Let us call the exclusive logical sum XOR and denote the XOR of non-negative integers \(x\) and \(y\) by \(x \oplus y\).

There are \(\binom{2N - 2}{N - 1}\) ways to travel from square \((1, 1)\) to \((N, N)\); in this problem, there are at most about \(3.5 × 10^{10}\) ways. Thus, trying all of them does not finish in the time limit.
Instead, we use the trick called meet-in-the-middle. Roughly, we try to optimize the program by corresponding \(S\) objects into the direct product set of two sets of sizes about \(\sqrt{S}\) and process them.

When traveling from square \((1, 1)\) to \((N, N)\), you pass through a unique square on the squares on the anti-diagonal line, that is, a square \((x, y)\) such that \(x + y = N + 1\). For one path, let \(p\) be the XOR on the squares in the path from square \((1, 1)\) to \((x, y)\), and \(q\) be that from square \((x, y)\) to \((N, N)\); then the path satisfies the condition in the problem statement if and only if \(p \oplus a_{x, y} \oplus q = 0\).

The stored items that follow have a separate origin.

(** Writing the states of a block and its halves, in either order. *)
Lemma set_halves_run a σ r p o h s q q' :
  geometry a → tree_is a σ → r ∈ a.(a_roots) → 0 ≤ o → block r p (o + 1) → 0 ≤ h ≤ 4 → 0 ≤ s ≤ 4 →
  (q = p ∧ q' = p + 2 ^ o) ∨ (q = p + 2 ^ o ∧ q' = p) →
  ∃ t1 t2 t3, tree_set a r (node r q o) h = Done (set_tree a t1) ∧
    tree_set (set_tree a t1) r (node r q' o) h = Done (set_tree a t2) ∧
    tree_set (set_tree a t2) r (node r p (o + 1)) s = Done (set_tree a t3) ∧
    geometry (set_tree a t3) ∧ tree_is (set_tree a t3) (halves σ p o h s).
Proof.
  intros Hgeo Htree Hr Ho Hb Hh Hs Hq. destruct (block_children r p o Ho Hb) as [HbL HbR].
  assert (Hbq : block r q o ∧ block r q' o) by (destruct Hq as [[-> ->]|[-> ->]]; done). destruct Hbq as [Hbq Hbq'].
  destruct (tree_set_is a σ Hgeo Htree r q o h Hr Hbq Hh) as (t1 & E1 & Hg1 & Ht1).
  destruct (tree_set_is _ _ Hg1 Ht1 r q' o h Hr Hbq' Hh) as (t2 & E2 & Hg2 & Ht2).
  destruct (tree_set_is _ _ Hg2 Ht2 r p (o + 1) s Hr Hb Hs) as (t3 & E3 & Hg3 & Ht3).
  exists t1, t2, t3. split_and!; try done. revert Ht3. apply tree_is_ext. intros p' o'. unfold put, halves.
  pose proof (pow_pos o Ho). repeat destruct (decide _); try done; exfalso; destruct Hq as [[-> ->]|[-> ->]]; lia.
Qed.

(** ** Allocating a block

    The free block found is taken off its list and halved until it has the
    requested order; each upper half goes to its free list. *)
Import PhysicalPage.

(** What is taken does not depend on the metadata of free blocks. *)
Lemma taken_frame a a' σ σ' :
  a'.(a_roots) = a.(a_roots) →
  (∀ p o, is_block a p o → σ' p o = BUDDY_ALLOCATED ∨ σ' p o = BUDDY_INTERNAL ∨ σ p o = BUDDY_ALLOCATED ∨ σ p o = BUDDY_INTERNAL →
     σ' p o = σ p o ∧ mget a'.(a_metadata) p = mget a.(a_metadata) p) →
  ∀ p o s x, taken a' σ' p o s x ↔ taken a σ p o s x.
Proof.
  intros Hr He p o s x. unfold taken, is_block. rewrite Hr. split.
  - intros (Hb & Hs & Hs' & Hx). destruct (He p o Hb) as [E1 E2]; [rewrite Hs; tauto|]. split_and!; congruence.
  - intros (Hb & Hs & Hs' & Hx). destruct (He p o Hb) as [E1 E2]; [rewrite Hs; tauto|]. split_and!; congruence.
Qed.
(** ... so relinking free blocks of one order leaves it alone. *)
Lemma taken_relinked a a' σ fl out o (L : list Z) : heap a σ fl out → a'.(a_roots) = a.(a_roots) →
  (∀ q, q ∈ L → is_block a q o ∧ σ q o = BUDDY_FREE) →
  (∀ q, 0 ≤ q → q ∉ L → mget a'.(a_metadata) q = mget a.(a_metadata) q) →
  ∀ p k s x, taken a' σ p k s x ↔ taken a σ p k s x.
Proof.
  intros Hh Hr HL Hframe. apply taken_frame; [done|]. intros q k Hq Hs. split; [done|].
  apply Hframe; [by apply (is_block_bounds a q k (heap_geo _ _ _ _ Hh) Hq)|]. intros [Hb Hf]%HL.
  assert (k = o) as ->.
  { apply (leaf_same_page a σ q); try done; [apply Hh|apply Hh| |rewrite Hf; by left]. unfold leaf. tauto. }
  rewrite Hf in Hs. by destruct Hs as [?|[?|[?|?]]].
Qed.

Section split.
Context (a : physical_page_allocator) (σ : states) (fl : free_lists) (r : physical_page_root) (p o : Z).
Hypothesis Hh : heap a σ fl [(p, o + 1)].
Hypothesis Hr : r ∈ a.(a_roots).
Hypothesis Ho : 0 ≤ o.
Hypothesis Hb : block r p (o + 1).
Hypothesis Hfree : σ p (o + 1) = BUDDY_FREE.
#[local] Notation σ1 := (halves σ p o BUDDY_FREE BUDDY_SPLIT).
#[local] Notation up := (p + 2 ^ o).

Lemma split_kids : σ p o = BUDDY_INACTIVE ∧ σ up o = BUDDY_INACTIVE.
Proof.
  pose proof (shape_halves _ _ (heap_shape _ _ _ _ Hh) r p o Hr Ho Hb) as H. rewrite decide_False in H; [done|]. by rewrite Hfree.
Qed.
Lemma split_shape : shape a.(a_roots) σ1.
Proof.
  pose proof (heap_shape _ _ _ _ Hh) as Hs.
  apply (shape_halves_change a σ r); try done; [apply Hh|by rewrite Hfree| |by left].
  intros q o' Hlt Hq H1 H2. apply (below_inactive a.(a_roots) σ r p (o + 1)); try done; [lia|by rewrite Hfree].
Qed.
Lemma split_cases q o' : σ1 q o' = BUDDY_FREE ∧ o' = o ∧ σ q o' = BUDDY_INACTIVE ∧ (q = p ∨ q = up) ∨
  σ1 q o' = BUDDY_SPLIT ∧ o' = o + 1 ∧ q = p ∨ σ1 q o' = σ q o' ∧ ¬ (o' = o ∧ (q = p ∨ q = up)) ∧ ¬ (o' = o + 1 ∧ q = p).
Proof.
  destruct split_kids as [H1 H2]. unfold halves. destruct (decide _) as [[-> Hq]|]; [left; destruct Hq as [-> | ->]; tauto|].
  destruct (decide _) as [[-> ->]|]; [tauto|]. right; right. tauto.
Qed.
Lemma split_heap t : geometry (set_tree a t) → tree_is (set_tree a t) σ1 → heap (set_tree a t) σ1 fl [(up, o); (p, o)].
Proof.
  intros Hg Ht. pose proof (pow_pos o Ho). apply (heap_retree a σ fl [(p, o + 1)]); try done; [apply split_shape|..].
  - intros q o' Hq. rewrite !not_elem_of_cons. destruct (split_cases q o') as [(-> & -> & -> & Hc)|[(-> & -> & ->)|(-> & H1 & H2)]].
    + split; [|by intros [? _]]. intros (_ & H1 & H2 & _). destruct Hc; congruence.
    + split; [by intros [? _]|]. by intros (_ & ? & _).
    + split; intros [? _]; (split_and!; [done|..]); try apply not_elem_of_nil; intros [= -> ->]; tauto.
  - intros q o' Hq Hl. rewrite !not_elem_of_cons. destruct (split_cases q o') as [(_ & -> & _ & Hc)|[(E & -> & ->)|(-> & H1 & H2)]].
    + intros (H1 & H2 & _). destruct Hc; congruence.
    + rewrite E in Hl. unfold leaf in Hl. by destruct Hl as [?|[?|?]].
    + intros _. split_and!; [done| |apply not_elem_of_nil]. intros [= -> ->]. tauto.
  - intros q o' x _ _ _. destruct (split_cases q o') as [(_ & -> & -> & _)|[(_ & -> & ->)|(-> & _)]]; [done| |done]. by rewrite Hfree.
Qed.
Lemma split_coalesced a' out : a'.(a_roots) = a.(a_roots) → coalesced a σ [(p, o + 1)] → coalesced a' σ1 ((p, o) :: out).
Proof.
  intros Hroots Hc r' q o' Hr' Ho' Hq H1 H2. rewrite Hroots in Hr'.
  destruct (split_cases q o') as [(_ & -> & _ & Hqp)|[(E & _)|(E1 & N1 & N2)]]; [|rewrite E in H1; done|].
  - left. assert (q = p) as ->; [|left]. apply (half_parent r p q o Ho Hb); [|tauto].
    assert (r = r') as ->; [|done]. pose proof (pow_pos o Ho). pose proof (pow_succ o Ho).
    apply (same_root a r r' p (o + 1) q (o + 1)); try done; [apply Hh|]. destruct Hqp; lia.
  - destruct (split_cases (q + 2 ^ o') o') as [(_ & -> & _ & Hqp)|[(E & _)|(E2 & N3 & N4)]]; [|rewrite E in H2; done|].
    + exfalso. apply N1. split; [done|]. left. pose proof (pow_pos o Ho). pose proof (pow_succ o Ho).
      apply (half_parent r p q o Ho Hb); [|lia]. assert (r = r') as ->; [|done].
      destruct (block_children r' q o Ho' Hq) as [_ Hq2].
      apply (same_root a r r' p (o + 1) (q + 2 ^ o) o); try done; [apply Hh|]. destruct Hqp; lia.
    + rewrite E1 in H1. rewrite E2 in H2. destruct (Hc r' q o' Hr' Ho' Hq H1 H2) as [Hi|Hi];
        apply list_elem_of_singleton in Hi; injection Hi as ? ?; tauto.
Qed.
End split.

Therefore, let \(P\) be the multiset of the XORs of the integers written on each path from square \((1, 1)\) to \((x, y)\), and \(Q\) be the counterpart from \((x, y)\) to \((N, N)\), then the number of paths satisfying the conditions in the problem statement passing through square \((x, y)\) equals the number of pairs \((p, q)\) such that \(p \in P, q \in Q\), and \(p \oplus a_{x, y} \oplus q = 0\). This can be found by sorting or binary search in a total of \(O((|P| + |Q|) \log (|P| + |Q|))\) time.

Since \(|P| = |Q|\), and the sum of \(|P|\) over all squares \((x, y)\) on the anti-diagonal line is \(2^{N - 1}\), the problem has been solved in a total of \(O(N2^{N})\).